Lamento, Sr. Presidente, que o Senado tenha de ouvir por tanto tempo minhas palavras, mas o assunto é tão interessante, por demais importante para o nosso povo e, em particular, para o proletariado, que me permito ler algumas palavras de Lenine a respeito do que era a Rússia tzarista de 1913, para que assim se possa verificar o que foi o avanço, e as conseqüências dessa nova sociedade, que conseguiu liquidar a exploração do homem pelo homem, de modo a transformar essa Rússia miserável, derrotada pelo Japão de 1904, naquela época bem diferente do Japão de 1939 e 1941, que teve a audácia de atacar os Estados Unidos, essa Rússia que fora derrotada pelos exércitos do kaiser na guerra de 1918, essa Rússia governada por uma classe decadente que explorava o povo, que era incapaz de resolver seus problemas mais imediatos, na grande nação dos dias de hoje.

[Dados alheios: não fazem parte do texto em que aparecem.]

(** The scalar loop of [is_prefix_of]: [while i < n]. *)
Fixpoint bytes_differ_before (n i : nat) (a b : list byte) : bool :=
  match n with
  | O => false
  | S n => if decide (a !! i = b !! i) then bytes_differ_before n (S i) a b else true
  end.

(** [PrefixSnapshot::is_prefix_of]: on 16 bytes or more, one 128-bit xor under
    a mask of the prefix length; on fewer, a loop. *)
Definition is_prefix_of (p : PrefixSnapshot) (rest : list byte) : bool :=
  let n := ps_len p in
  if decide (n = 0%nat) then true
  else if decide (length rest < n)%nat then false
  else if decide (MAX_PREFIX_LEN <= length rest)%nat then
    let head := take MAX_PREFIX_LEN rest in
    let diff := Z.lxor (from_le_bytes head) (from_le_bytes (ps_bytes p)) in
    let mask := if decide (n = MAX_PREFIX_LEN) then 2 ^ 128 - 1
                else Z.shiftl 1 (Z.of_nat n * 8) - 1 in
    bool_decide (Z.land diff mask = 0)
  else negb (bytes_differ_before n 0 (ps_bytes p) rest).


Lemma land_ones_eq0 x y n : 0 <= n →
  Z.land (Z.lxor x y) (2 ^ n - 1) = 0 ↔ x mod 2 ^ n = y mod 2 ^ n.
Proof.
  intros Hn. replace (2 ^ n - 1) with (Z.ones n) by (rewrite Z.ones_equiv; lia).
  assert (Z.land (Z.lxor x y) (Z.ones n) = Z.lxor (x mod 2 ^ n) (y mod 2 ^ n)) as ->.
  { apply Z.bits_inj'. intros i Hi.
    rewrite Z.land_spec, !Z.lxor_spec, Z.testbit_ones_nonneg by lia.
    destruct (Z.ltb_spec i n).
    - by rewrite !Z.mod_pow2_bits_low, andb_true_r by lia.
    - by rewrite !Z.mod_pow2_bits_high, andb_false_r by lia. }
  apply Z.lxor_eq_0_iff.
Qed.

Lemma bytes_differ_before_spec n i a b :
  (i + n <= length a)%nat → (i + n <= length b)%nat →
  bytes_differ_before n i a b = false ↔ take n (drop i a) = take n (drop i b).
Proof.
  revert i. induction n as [|n IH]; intros i Ha Hb; cbn [bytes_differ_before take]; [done|].
  destruct (lookup_lt_is_Some_2 a i) as [x Hx]; [lia|].
  destruct (lookup_lt_is_Some_2 b i) as [y Hy]; [lia|].
  rewrite Hx, Hy, (drop_S _ _ _ Hx), (drop_S _ _ _ Hy); cbn [take].
  case_decide as E.
  - rewrite IH by lia. split; congruence.
  - split; congruence.
Qed.

(** A snapshot as [load_prefix] returns it. *)
Definition snapshot_ok (p : PrefixSnapshot) : Prop :=
  (ps_len p <= MAX_PREFIX_LEN)%nat ∧ length (ps_bytes p) = MAX_PREFIX_LEN.

Lemma as_slice_length p : snapshot_ok p → length (as_slice p) = ps_len p.
Proof. intros [? ?]. unfold as_slice. rewrite length_take. unfold MAX_PREFIX_LEN in *. lia. Qed.
Inductive gstep w : world → Prop :=
| s_pin i t g s :
  (** [Guard::new] *)
  w_held w !! i = None → pin t (w_state w) = (g, s) →
  gstep w (world_of s (<[i := {| h_thread := t; h_what := Pinned g; h_seen := w_retired w |}]> (w_held w)) w)
| s_owned i t h s :
  w_held w !! i = None → owned t (w_state w) = (h, s) →
  gstep w (world_of s (<[i := {| h_thread := t; h_what := Handle h; h_seen := w_retired w |}]> (w_held w)) w)
| s_iter i t g id s :
  (** the pin of an iterator, in an [Rc] *)
  w_held w !! i = None → pin_tagged t (w_state w) = ((g, id), s) →
  gstep w (world_of s (<[i := {| h_thread := t; h_what := Handle (Shared g id); h_seen := w_retired w |}]> (w_held w)) w)
| s_borrow i j x :
  (** the [*_with_guard] calls, and the borrow of a handle's guard *)
  w_held w !! i = None → w_held w !! j = Some x →
  gstep w (world_of (w_state w)
    (<[i := {| h_thread := h_thread x; h_what := Handle (Borrowed (holds_guard (h_what x))); h_seen := h_seen x |}]> (w_held w)) w)
| s_duplicate i j x h h' s :
  (** on the thread of the handle, which is not [Send] *)
  w_held w !! i = None → w_held w !! j = Some x → h_what x = Handle h → duplicate (h_thread x) h (w_state w) = Some (h', s) →
  gstep w (world_of s (<[i := {| h_thread := h_thread x; h_what := Handle h'; h_seen := h_seen x |}]> (w_held w)) w)
| s_drop i x s :
  (** a guard is not dropped while it is borrowed, nor an [Rc]'s but with the last *)
  w_held w !! i = Some x → alone w i (holds_guard (h_what x)) → drop_guard (holds_guard (h_what x)) (w_state w) = Some s →
  gstep w (world_of s (delete i (w_held w)) w)
| s_drop_shared i x :
  w_held w !! i = Some x → counted (h_what x) = true → ¬ alone w i (holds_guard (h_what x)) →
  gstep w (world_of (w_state w) (delete i (w_held w)) w)
| s_repin i x g s :
  w_held w !! i = Some x → h_what x = Pinned g → alone w i g → repin g (w_state w) = Some s →
  gstep w (world_of s (<[i := {| h_thread := h_thread x; h_what := Pinned g; h_seen := w_retired w |}]> (w_held w)) w)
| s_retire i x o s :
  (** an allocation is retired once *)
  w_held w !! i = Some x → o ∉ w_retired w → retire (holds_guard (h_what x)) o (w_state w) = Some s →
  gstep w {| w_state := s; w_held := w_held w; w_retired := {[o]} ∪ w_retired w; w_freed := w_freed w |}
| s_run o c :
  col_run o (gs_col (w_state w)) = Some c →
  gstep w {| w_state := set_col c (w_state w); w_held := w_held w; w_retired := w_retired w; w_freed := o :: w_freed w |}
| s_teardown t p :
  (** the destructor of the thread-local, which may run before those that hold handles *)
  gs_tls (w_state w) t = Live p →
  gstep w (world_of (set_tls t Gone (set_col (col_release (p_handle p) (gs_col (w_state w))) (w_state w))) (w_held w) w)
| s_again t :
  (** on some targets a thread-local is made again after its destructor ran *)
  gs_tls (w_state w) t = Gone → gstep w (world_of (set_tls t Uninit (w_state w)) (w_held w) w).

Sr. Presidente, lendo as palavras de Lenine daquela época, dos anos de 1913 e 1914, devemos meditar sobre a nossa própria situação, sobre o quanto são próximas as realidades do Brasil de hoje com a Rússia de 1913 e 1914.

Aproveito algumas páginas do relatório de Molotov do 18º Congresso do Partido Comunista da URSS, lidas em 14 de março de 1939, antes da guerra.

Dizia ele:

"Recordai o que já escrevia Lenine, em 1913, em artigo publicado no Pravda de então, intitulado: 'Como aumentar o volume de consumo por habitante na Rússia'. Fustigando os plumitivos mercenários da imprensa burguesa, dizia Lenine:

A Rússia continua sendo um país incrivelmente, inauditamente atrasado, miserável e semi-selvagem, dispondo quanto a meios modernos de produção quatro vezes menos que a Inglaterra, cinco vezes menos que a Alemanha, dez vezes menos que a América do Norte."

Assinalando esse fato, Lenine fulminava os capitalistas e senhores de terra que se encontravam no poder, na Rússia, porque "com sua opressão condenam cinco sextas partes da população à miséria, e todo o país ao estancamento e à decomposição".

Lenine retornou repetidamente a essa questão. Naquele mesmo ano de 1913, em artigo intitulado "O ferro no lar camponês", comparava a Rússia daquela época com a Hungria. Citava fatos comprobatórios sobre a economia da Hungria, onde também se encontravam no poder, da mesma maneira que na Rússia, os senhores de terras, reacionários. Lenine estabeleceu então o seguinte: entre 2,8 milhões de explorações camponeses da Hungria, são de 2,5 milhões os em que "predominam, indiscutivelmente, os arados de madeira, os rastilhos com dentes de madeira, e, na quase metade das explorações, os carros com eixo de madeira".

São os nossos carros de boi. (Continuando a ler):

"Lenine acrescentava:

'A miséria, o caráter primitivo e o abandono da enorme maioria de nossas explorações camponesas são incomparavelmente maiores ainda que na Hungria'.

E assim era em realidade.

A que nível se encontrava então a indústria na Rússia?

A média da produção de energia elétrica era, por habitante, em 1913, 17 vezes menor do que nos Estados Unidos da América e cinco vezes menor do que na Alemanha.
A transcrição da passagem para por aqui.